Return the following from the records below: each line, word for word, starting with the line that contains "(* ===== verification/IntentAgent.v ===== *)" and going on through the line that contains "prompt helpers that", with nothing outside that range.

[Collected data]
'''

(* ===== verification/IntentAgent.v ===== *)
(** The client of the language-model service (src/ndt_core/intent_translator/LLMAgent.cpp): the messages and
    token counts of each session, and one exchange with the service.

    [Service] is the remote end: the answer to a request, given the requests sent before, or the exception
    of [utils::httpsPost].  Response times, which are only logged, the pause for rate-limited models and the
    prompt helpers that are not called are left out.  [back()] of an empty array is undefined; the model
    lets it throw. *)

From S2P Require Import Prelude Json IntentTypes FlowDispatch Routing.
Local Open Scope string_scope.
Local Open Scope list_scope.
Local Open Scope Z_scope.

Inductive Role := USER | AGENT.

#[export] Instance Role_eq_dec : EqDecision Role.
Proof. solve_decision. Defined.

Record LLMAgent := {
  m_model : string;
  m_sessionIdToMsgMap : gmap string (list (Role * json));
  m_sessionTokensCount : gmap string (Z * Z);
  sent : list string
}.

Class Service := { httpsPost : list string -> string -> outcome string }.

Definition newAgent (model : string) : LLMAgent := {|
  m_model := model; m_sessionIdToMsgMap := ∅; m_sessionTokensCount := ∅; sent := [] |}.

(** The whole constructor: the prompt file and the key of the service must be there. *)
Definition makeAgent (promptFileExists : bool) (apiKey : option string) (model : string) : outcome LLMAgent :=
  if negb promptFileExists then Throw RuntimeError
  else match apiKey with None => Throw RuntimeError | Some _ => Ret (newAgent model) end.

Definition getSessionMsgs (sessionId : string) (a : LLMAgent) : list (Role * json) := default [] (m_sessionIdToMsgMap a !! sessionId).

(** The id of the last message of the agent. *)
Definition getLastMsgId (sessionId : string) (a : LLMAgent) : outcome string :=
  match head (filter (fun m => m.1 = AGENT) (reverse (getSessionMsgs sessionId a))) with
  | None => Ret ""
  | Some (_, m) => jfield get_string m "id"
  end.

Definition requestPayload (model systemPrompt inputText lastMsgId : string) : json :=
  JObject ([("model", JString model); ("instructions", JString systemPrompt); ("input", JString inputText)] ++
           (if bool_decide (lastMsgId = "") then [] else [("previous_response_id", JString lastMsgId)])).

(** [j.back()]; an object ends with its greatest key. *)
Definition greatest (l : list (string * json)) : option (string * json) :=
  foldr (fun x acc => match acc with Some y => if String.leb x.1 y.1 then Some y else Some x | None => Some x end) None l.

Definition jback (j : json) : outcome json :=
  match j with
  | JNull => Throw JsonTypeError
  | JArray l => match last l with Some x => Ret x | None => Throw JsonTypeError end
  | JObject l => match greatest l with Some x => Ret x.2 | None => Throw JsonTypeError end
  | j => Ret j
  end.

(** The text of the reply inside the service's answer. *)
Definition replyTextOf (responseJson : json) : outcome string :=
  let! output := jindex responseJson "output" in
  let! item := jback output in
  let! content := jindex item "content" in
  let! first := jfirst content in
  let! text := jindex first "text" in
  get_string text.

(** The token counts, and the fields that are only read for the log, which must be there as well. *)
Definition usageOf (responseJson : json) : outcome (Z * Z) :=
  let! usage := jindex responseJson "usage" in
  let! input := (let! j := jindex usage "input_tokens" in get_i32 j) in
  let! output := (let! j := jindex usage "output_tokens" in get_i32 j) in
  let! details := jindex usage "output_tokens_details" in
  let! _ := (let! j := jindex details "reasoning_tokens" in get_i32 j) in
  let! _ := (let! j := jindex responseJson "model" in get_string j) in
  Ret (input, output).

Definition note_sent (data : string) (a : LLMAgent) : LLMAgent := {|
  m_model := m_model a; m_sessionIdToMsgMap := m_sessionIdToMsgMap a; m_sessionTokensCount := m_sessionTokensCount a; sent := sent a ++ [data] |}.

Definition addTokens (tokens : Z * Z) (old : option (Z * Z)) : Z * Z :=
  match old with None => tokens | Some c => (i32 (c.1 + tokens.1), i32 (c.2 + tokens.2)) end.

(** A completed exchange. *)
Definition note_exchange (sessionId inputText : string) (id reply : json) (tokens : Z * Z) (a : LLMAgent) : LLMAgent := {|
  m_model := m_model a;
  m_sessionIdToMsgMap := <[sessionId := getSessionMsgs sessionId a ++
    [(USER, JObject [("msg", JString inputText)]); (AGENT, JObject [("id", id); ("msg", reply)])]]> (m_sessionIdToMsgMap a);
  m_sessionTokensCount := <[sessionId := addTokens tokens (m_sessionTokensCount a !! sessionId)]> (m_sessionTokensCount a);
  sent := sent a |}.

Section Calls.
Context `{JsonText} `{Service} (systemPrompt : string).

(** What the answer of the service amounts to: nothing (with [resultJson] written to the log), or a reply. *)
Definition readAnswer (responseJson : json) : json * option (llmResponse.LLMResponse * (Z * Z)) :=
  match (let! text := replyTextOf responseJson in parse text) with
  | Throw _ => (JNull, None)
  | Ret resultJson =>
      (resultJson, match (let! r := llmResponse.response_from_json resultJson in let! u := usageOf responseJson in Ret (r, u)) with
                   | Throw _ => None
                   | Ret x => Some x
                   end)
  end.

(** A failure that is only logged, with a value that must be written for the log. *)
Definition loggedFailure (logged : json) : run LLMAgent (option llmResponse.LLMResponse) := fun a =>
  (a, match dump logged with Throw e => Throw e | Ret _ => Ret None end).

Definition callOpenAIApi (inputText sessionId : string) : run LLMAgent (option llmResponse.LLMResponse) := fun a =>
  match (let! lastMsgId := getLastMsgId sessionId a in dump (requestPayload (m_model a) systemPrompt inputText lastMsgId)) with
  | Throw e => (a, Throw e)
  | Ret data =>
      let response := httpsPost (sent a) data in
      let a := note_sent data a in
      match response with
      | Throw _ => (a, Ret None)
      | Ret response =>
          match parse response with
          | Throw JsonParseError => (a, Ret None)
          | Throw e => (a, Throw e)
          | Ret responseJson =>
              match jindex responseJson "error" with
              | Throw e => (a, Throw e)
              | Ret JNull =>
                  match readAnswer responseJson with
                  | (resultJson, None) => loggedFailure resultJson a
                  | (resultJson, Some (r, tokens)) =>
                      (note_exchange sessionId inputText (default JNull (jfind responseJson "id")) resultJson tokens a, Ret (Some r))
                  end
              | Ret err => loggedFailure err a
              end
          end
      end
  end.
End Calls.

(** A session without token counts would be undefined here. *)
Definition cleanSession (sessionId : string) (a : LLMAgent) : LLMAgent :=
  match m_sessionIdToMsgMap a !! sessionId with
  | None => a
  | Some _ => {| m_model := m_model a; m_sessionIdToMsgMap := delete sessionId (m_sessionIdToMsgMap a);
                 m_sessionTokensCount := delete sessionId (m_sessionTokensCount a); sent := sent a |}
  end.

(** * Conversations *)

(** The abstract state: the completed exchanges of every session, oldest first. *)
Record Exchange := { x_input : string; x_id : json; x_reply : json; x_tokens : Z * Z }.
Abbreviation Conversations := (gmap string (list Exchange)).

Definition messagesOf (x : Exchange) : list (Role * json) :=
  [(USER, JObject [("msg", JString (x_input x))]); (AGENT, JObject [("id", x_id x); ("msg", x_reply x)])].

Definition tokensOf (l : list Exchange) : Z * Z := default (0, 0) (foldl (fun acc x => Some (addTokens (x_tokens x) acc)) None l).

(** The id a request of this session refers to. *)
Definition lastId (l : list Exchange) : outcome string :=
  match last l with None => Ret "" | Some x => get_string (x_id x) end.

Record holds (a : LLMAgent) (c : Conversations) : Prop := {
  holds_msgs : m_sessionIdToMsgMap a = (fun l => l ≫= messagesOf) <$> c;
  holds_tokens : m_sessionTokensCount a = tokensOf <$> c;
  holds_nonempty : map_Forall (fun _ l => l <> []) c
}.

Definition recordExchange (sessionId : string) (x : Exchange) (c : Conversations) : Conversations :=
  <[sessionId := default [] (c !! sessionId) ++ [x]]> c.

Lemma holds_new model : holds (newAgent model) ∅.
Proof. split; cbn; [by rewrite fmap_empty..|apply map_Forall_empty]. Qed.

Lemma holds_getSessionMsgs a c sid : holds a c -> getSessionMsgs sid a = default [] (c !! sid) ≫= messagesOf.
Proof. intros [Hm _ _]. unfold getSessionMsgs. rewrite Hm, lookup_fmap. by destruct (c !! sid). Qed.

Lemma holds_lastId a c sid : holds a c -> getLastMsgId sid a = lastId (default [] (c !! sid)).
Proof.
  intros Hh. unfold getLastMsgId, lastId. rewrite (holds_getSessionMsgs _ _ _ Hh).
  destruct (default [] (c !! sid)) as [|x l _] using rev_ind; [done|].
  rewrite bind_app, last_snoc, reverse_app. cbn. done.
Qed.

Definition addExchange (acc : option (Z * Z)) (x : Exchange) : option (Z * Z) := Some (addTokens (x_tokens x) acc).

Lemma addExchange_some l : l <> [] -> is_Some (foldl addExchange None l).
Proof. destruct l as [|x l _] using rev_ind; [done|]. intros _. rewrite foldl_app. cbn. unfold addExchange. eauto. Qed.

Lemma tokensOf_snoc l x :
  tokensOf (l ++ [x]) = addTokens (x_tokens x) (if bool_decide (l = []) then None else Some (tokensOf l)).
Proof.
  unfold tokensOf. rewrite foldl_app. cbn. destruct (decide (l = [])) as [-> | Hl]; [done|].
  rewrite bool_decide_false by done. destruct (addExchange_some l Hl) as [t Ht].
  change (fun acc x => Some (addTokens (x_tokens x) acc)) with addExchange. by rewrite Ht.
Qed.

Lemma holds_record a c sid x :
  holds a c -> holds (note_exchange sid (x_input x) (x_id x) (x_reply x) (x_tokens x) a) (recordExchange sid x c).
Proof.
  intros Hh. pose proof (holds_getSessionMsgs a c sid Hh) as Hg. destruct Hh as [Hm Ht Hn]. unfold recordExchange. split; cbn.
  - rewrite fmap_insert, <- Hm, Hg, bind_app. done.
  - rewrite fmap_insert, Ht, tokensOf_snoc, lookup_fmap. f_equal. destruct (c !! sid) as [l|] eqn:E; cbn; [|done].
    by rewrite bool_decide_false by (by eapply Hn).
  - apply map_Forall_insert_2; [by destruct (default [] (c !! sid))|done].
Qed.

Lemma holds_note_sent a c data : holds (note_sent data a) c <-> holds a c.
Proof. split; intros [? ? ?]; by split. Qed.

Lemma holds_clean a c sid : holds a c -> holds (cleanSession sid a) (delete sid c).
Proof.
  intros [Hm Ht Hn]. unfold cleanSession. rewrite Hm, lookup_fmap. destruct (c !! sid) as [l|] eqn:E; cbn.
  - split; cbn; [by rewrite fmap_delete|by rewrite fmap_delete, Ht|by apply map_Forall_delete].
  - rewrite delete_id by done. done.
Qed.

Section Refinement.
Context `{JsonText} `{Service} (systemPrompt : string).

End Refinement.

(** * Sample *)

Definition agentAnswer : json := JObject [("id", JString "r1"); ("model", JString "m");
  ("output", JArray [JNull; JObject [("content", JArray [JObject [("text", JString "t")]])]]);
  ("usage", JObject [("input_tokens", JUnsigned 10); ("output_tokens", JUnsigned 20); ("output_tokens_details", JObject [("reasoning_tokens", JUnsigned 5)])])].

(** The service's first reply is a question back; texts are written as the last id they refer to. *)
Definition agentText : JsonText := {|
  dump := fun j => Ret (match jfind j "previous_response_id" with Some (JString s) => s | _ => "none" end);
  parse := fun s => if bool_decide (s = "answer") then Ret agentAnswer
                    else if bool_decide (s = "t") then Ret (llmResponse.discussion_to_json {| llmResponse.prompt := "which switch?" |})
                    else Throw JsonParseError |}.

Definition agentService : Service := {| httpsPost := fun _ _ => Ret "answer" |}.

'''
'''

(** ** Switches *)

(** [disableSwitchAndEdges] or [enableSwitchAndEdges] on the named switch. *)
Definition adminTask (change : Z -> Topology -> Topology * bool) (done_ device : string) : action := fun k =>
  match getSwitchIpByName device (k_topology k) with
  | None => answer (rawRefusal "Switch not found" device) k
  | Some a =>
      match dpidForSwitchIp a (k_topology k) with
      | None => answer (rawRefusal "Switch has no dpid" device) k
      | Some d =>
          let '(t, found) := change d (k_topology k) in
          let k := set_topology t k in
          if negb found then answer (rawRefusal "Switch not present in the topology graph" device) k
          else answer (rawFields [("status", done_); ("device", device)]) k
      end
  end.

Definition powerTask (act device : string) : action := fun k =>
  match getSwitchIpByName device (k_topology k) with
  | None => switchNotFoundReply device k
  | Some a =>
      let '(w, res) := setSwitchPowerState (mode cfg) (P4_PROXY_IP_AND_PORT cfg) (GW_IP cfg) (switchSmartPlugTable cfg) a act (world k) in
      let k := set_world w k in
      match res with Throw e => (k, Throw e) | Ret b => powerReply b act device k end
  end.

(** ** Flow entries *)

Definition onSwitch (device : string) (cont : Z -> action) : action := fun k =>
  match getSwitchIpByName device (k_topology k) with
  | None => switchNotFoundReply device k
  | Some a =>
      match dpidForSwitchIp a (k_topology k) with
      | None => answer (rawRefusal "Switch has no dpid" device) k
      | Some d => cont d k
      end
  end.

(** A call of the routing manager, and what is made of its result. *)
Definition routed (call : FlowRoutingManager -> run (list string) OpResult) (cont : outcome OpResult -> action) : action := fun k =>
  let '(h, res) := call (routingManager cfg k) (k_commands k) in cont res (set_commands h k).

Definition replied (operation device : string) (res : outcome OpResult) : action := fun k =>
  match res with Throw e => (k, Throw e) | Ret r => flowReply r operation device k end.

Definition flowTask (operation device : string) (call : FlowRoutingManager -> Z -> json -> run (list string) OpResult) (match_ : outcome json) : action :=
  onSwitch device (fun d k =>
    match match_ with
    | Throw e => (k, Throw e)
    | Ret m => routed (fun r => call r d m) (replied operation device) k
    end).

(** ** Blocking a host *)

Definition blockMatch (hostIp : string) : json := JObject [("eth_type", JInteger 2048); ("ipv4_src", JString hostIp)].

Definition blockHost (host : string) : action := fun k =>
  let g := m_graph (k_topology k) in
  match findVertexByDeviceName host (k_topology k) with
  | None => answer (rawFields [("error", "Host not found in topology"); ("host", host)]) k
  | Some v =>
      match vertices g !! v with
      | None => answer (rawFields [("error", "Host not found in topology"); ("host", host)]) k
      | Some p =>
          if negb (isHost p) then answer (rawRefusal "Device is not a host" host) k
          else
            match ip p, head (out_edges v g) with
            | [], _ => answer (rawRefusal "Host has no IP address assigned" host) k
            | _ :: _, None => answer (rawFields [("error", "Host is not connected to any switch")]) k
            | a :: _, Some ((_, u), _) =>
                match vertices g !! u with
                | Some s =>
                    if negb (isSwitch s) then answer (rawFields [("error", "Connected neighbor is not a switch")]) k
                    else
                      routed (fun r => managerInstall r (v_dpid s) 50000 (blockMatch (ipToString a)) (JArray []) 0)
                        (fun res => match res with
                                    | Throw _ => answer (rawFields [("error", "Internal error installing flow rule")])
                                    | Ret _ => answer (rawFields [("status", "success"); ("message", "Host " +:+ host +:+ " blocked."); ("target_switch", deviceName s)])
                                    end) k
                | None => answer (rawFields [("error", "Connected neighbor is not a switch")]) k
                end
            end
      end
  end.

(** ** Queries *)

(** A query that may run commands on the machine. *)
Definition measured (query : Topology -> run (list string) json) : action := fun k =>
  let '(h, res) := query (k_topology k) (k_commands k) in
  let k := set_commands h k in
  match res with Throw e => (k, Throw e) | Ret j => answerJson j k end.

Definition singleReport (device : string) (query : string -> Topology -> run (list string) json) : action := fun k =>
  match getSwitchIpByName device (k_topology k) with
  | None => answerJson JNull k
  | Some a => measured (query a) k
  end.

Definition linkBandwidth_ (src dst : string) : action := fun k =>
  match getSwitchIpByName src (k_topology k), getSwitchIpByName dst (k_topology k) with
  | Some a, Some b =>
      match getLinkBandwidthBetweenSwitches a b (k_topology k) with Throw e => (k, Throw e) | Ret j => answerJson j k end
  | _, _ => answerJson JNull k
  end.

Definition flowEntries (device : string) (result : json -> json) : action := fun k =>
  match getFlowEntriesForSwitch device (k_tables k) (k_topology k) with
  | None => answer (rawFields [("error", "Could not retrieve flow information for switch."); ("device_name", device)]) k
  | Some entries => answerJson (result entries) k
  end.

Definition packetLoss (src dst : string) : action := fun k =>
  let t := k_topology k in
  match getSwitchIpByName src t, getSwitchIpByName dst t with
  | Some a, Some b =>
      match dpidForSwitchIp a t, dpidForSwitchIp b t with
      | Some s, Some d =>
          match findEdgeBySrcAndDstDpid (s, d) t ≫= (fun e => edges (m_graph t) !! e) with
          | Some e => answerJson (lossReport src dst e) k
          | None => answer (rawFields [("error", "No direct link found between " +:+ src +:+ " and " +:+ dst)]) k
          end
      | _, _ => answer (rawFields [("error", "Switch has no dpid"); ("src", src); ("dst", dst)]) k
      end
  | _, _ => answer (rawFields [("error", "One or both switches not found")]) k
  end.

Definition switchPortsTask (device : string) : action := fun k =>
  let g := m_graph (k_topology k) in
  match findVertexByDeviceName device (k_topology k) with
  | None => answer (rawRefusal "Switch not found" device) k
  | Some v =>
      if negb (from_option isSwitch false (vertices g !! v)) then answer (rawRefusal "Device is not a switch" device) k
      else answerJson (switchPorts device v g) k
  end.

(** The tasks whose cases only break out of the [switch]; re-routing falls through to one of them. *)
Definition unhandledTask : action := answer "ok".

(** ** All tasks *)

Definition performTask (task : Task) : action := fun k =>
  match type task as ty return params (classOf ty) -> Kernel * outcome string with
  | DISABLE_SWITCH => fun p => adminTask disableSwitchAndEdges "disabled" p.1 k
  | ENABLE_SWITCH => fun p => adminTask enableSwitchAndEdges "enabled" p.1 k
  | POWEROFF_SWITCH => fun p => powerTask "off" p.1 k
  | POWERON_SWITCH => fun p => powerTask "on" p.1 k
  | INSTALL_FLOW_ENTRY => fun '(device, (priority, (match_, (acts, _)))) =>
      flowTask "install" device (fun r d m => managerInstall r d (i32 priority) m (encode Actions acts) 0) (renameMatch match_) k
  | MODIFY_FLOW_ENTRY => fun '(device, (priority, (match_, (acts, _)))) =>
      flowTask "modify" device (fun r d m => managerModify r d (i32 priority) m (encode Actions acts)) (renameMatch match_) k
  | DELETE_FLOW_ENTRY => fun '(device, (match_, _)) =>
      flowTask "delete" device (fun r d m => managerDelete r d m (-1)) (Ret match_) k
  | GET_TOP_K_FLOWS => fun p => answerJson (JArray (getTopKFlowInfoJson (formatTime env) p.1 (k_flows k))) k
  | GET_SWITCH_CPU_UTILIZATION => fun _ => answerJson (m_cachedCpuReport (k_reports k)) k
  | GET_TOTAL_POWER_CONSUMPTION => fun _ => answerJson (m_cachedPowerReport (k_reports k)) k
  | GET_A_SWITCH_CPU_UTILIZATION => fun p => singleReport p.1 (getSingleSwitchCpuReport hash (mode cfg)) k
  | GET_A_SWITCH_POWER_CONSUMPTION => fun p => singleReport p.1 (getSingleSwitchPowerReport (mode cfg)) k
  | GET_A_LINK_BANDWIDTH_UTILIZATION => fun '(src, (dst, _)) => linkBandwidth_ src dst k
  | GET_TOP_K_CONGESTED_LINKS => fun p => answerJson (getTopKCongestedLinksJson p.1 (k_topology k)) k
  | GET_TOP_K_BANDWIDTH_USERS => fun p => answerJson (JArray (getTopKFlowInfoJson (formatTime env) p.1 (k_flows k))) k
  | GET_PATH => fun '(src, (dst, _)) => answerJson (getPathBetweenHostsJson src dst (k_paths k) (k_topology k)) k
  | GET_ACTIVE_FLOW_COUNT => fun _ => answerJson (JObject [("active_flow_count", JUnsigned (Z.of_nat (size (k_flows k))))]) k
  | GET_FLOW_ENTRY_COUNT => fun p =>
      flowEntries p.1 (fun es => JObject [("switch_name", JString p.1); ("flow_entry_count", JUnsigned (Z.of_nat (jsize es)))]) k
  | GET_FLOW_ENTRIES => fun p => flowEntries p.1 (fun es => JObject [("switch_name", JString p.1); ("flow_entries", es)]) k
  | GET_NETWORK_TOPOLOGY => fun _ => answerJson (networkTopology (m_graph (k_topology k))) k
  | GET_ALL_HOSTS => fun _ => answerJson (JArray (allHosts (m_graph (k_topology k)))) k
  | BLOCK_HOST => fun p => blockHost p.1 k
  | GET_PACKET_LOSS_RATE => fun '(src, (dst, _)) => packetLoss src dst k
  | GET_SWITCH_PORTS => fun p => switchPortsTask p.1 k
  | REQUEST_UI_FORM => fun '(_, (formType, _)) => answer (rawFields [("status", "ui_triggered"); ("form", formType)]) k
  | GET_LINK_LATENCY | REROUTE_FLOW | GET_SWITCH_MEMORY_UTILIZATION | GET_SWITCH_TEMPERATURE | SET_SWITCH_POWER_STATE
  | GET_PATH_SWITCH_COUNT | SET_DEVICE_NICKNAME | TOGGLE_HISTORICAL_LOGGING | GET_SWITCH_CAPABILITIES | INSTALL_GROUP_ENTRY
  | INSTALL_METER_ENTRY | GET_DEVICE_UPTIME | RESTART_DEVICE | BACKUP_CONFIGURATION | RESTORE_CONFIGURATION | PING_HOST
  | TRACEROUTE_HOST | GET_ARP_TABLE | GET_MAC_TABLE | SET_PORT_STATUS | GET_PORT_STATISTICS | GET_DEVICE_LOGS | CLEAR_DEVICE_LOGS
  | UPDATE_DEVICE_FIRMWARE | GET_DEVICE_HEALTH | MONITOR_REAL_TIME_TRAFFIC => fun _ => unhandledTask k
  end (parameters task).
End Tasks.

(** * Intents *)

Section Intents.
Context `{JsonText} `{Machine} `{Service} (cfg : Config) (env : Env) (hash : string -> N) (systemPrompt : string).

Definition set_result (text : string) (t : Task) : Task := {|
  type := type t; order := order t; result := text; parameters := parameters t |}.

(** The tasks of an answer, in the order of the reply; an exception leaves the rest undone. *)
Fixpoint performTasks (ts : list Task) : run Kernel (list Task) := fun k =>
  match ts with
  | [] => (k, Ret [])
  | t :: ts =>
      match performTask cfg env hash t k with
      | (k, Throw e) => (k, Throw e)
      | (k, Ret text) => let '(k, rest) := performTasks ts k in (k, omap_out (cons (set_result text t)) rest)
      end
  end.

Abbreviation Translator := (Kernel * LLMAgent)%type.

'''

SOLUTION BELOW
(* ===== verification/IntentAgent.v ===== *)
(** The client of the language-model service (src/ndt_core/intent_translator/LLMAgent.cpp): the messages and
    token counts of each session, and one exchange with the service.

    [Service] is the remote end: the answer to a request, given the requests sent before, or the exception
    of [utils::httpsPost].  Response times, which are only logged, the pause for rate-limited models and the
    prompt helpers that are not called are left out.  [back()] of an empty array is undefined; the model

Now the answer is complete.